I have worked on vaccine epidemiology since I joined the Harvard faculty almost two decades ago as a biostatistician. I have never before seen such a large discrepancy between studies that are supposed to answer the same question. In this article, I carefully dissect both studies, describe how the analyses differ, and explain why the Israeli study is more reliable.
The Israeli Study
In the Israeli study, the researchers tracked 673,676 vaccinated people who they knew not to have had COVID and 62,833 unvaccinated COVID-recovered individuals. A simple comparison of the rates of subsequent COVID in these two groups would be misleading. The vaccinated are likely older and, hence, more prone to have symptomatic disease, giving the Covid recovered group an unfair advantage. At the same time, the typical vaccinated patient received the vaccine long after the typical COVID-recovered patient got sick. Most COVID recovered patients got the infection before the vaccine was even available. Because immunity wanes over time, this fact would give an unfair advantage to the vaccinated group.
To make a fair and unbiased comparison, researchers must match patients from the two groups on age and time since vaccination/disease. That is precisely what the study authors did, matching also on gender and geographical location.
For the primary analysis, the study authors identified a cohort with 16,215 individuals who had recovered from COVID and 16,215 matched individuals who were vaccinated. The authors followed these cohorts over time to determine how many had a subsequent symptomatic COVID disease diagnosis.
Ultimately, 191 patients in the vaccinated group and 8 in the COVID recovered group got symptomatic COVID disease.

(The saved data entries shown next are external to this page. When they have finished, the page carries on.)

Inductive MailboxFrameKind : Type :=
| FK_Deposit | FK_DepositOk | FK_Challenge | FK_ChallengeNonce | FK_Fetch
| FK_FetchResponse | FK_Delete | FK_DeleteOk | FK_Error.

(** [kind as u8]. *)
Definition kind_byte (k : MailboxFrameKind) : byte :=
  match k with
  | FK_Deposit => Byte.x82
  | FK_DepositOk => Byte.x83
  | FK_Challenge => Byte.x84
  | FK_ChallengeNonce => Byte.x85
  | FK_Fetch => Byte.x86
  | FK_FetchResponse => Byte.x87
  | FK_Delete => Byte.x88
  | FK_DeleteOk => Byte.x89
  | FK_Error => Byte.x8f
  end.

Inductive MailboxFrame : Type :=
| MF_Deposit (b : Deposit)
| MF_DepositOk (b : DepositOk)
| MF_Challenge (b : Challenge)
| MF_ChallengeNonce (b : ChallengeNonce)
| MF_Fetch (b : Fetch)
| MF_FetchResponse (b : FetchResponse)
| MF_Delete (b : Delete)
| MF_DeleteOk (b : DeleteOk)
| MF_Error (b : ErrorBody).

(** [MailboxFrame::kind]. *)
Definition frame_kind (f : MailboxFrame) : MailboxFrameKind :=
  match f with
  | MF_Deposit _ => FK_Deposit
  | MF_DepositOk _ => FK_DepositOk
  | MF_Challenge _ => FK_Challenge
  | MF_ChallengeNonce _ => FK_ChallengeNonce
  | MF_Fetch _ => FK_Fetch
  | MF_FetchResponse _ => FK_FetchResponse
  | MF_Delete _ => FK_Delete
  | MF_DeleteOk _ => FK_DeleteOk
  | MF_Error _ => FK_Error
  end.

(** The CBOR codecs of the nine bodies, and their laws. *)
Class MailboxWire : Type := {
  wire_Deposit :: Cbor Deposit;
  wire_DepositOk :: Cbor DepositOk;
  wire_Challenge :: Cbor Challenge;
  wire_ChallengeNonce :: Cbor ChallengeNonce;
  wire_Fetch :: Cbor Fetch;
  wire_FetchResponse :: Cbor FetchResponse;
  wire_Delete :: Cbor Delete;
  wire_DeleteOk :: Cbor DeleteOk;
  wire_ErrorBody :: Cbor ErrorBody
}.

Class MailboxWireLaws {wire : MailboxWire} : Prop := {
  law_Deposit :: CborRoundtrip Deposit;
  law_DepositOk :: CborRoundtrip DepositOk;
  law_Challenge :: CborRoundtrip Challenge;
  law_ChallengeNonce :: CborRoundtrip ChallengeNonce;
  law_Fetch :: CborRoundtrip Fetch;
  law_FetchResponse :: CborRoundtrip FetchResponse;
  law_Delete :: CborRoundtrip Delete;
  law_DeleteOk :: CborRoundtrip DeleteOk;
  law_ErrorBody :: CborRoundtrip ErrorBody
}.

Section codec.
Context {wire : MailboxWire}.

(** ** The server's codec *)

Definition server_encode_cbor {T} `{!Serialize T} (value : T) : result bytes MailboxError :=
  map_err (λ e, MbTransport (EncodeFailed ("cbor encode: " +:+ e))) (into_writer value).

These numbers mean that the vaccinated were 191/8=23 times more likely to have subsequent symptomatic disease than the COVID recovered. After adjusting the statistical analysis for comorbidities in a logistic regression analysis, the authors measured a relative risk of 27 with a 95 percent confidence interval between 13 and 57 times more likely for the vaccinated.
The study also looked at COVID hospitalizations; eight were in the vaccinated group, and one among the COVID recovered. These numbers imply a relative risk of 8 (95 percent CI: 1-65). There were no deaths in either group, showing that both the vaccine and natural immunity provide excellent protection against mortality.
This is a straightforward and well-conducted epidemiological cohort study that is easy to understand and interpret. The authors addressed the major source of bias through matching. One potential bias they did not address (as it is challenging to do) is that those with prior COVID may have been more likely to be exposed in the past through work or other activities. Since they were more likely to be exposed in the past, they may also have been more likely exposed during the follow-up period. That would lead to an underestimate of the relative risks in favor of vaccination. There may also be misclassification if some of the vaccinated unknowingly had COVID. That would also lead to an underestimate.
The CDC Study
The CDC study did not create a cohort of people to follow over time. Instead, they identified people hospitalized with COVID-like symptoms, and then they evaluated how many of them tested positive versus negative for COVID. Among the vaccinated, five percent tested positive, while it was nine percent among the COVID recovered. What does this mean?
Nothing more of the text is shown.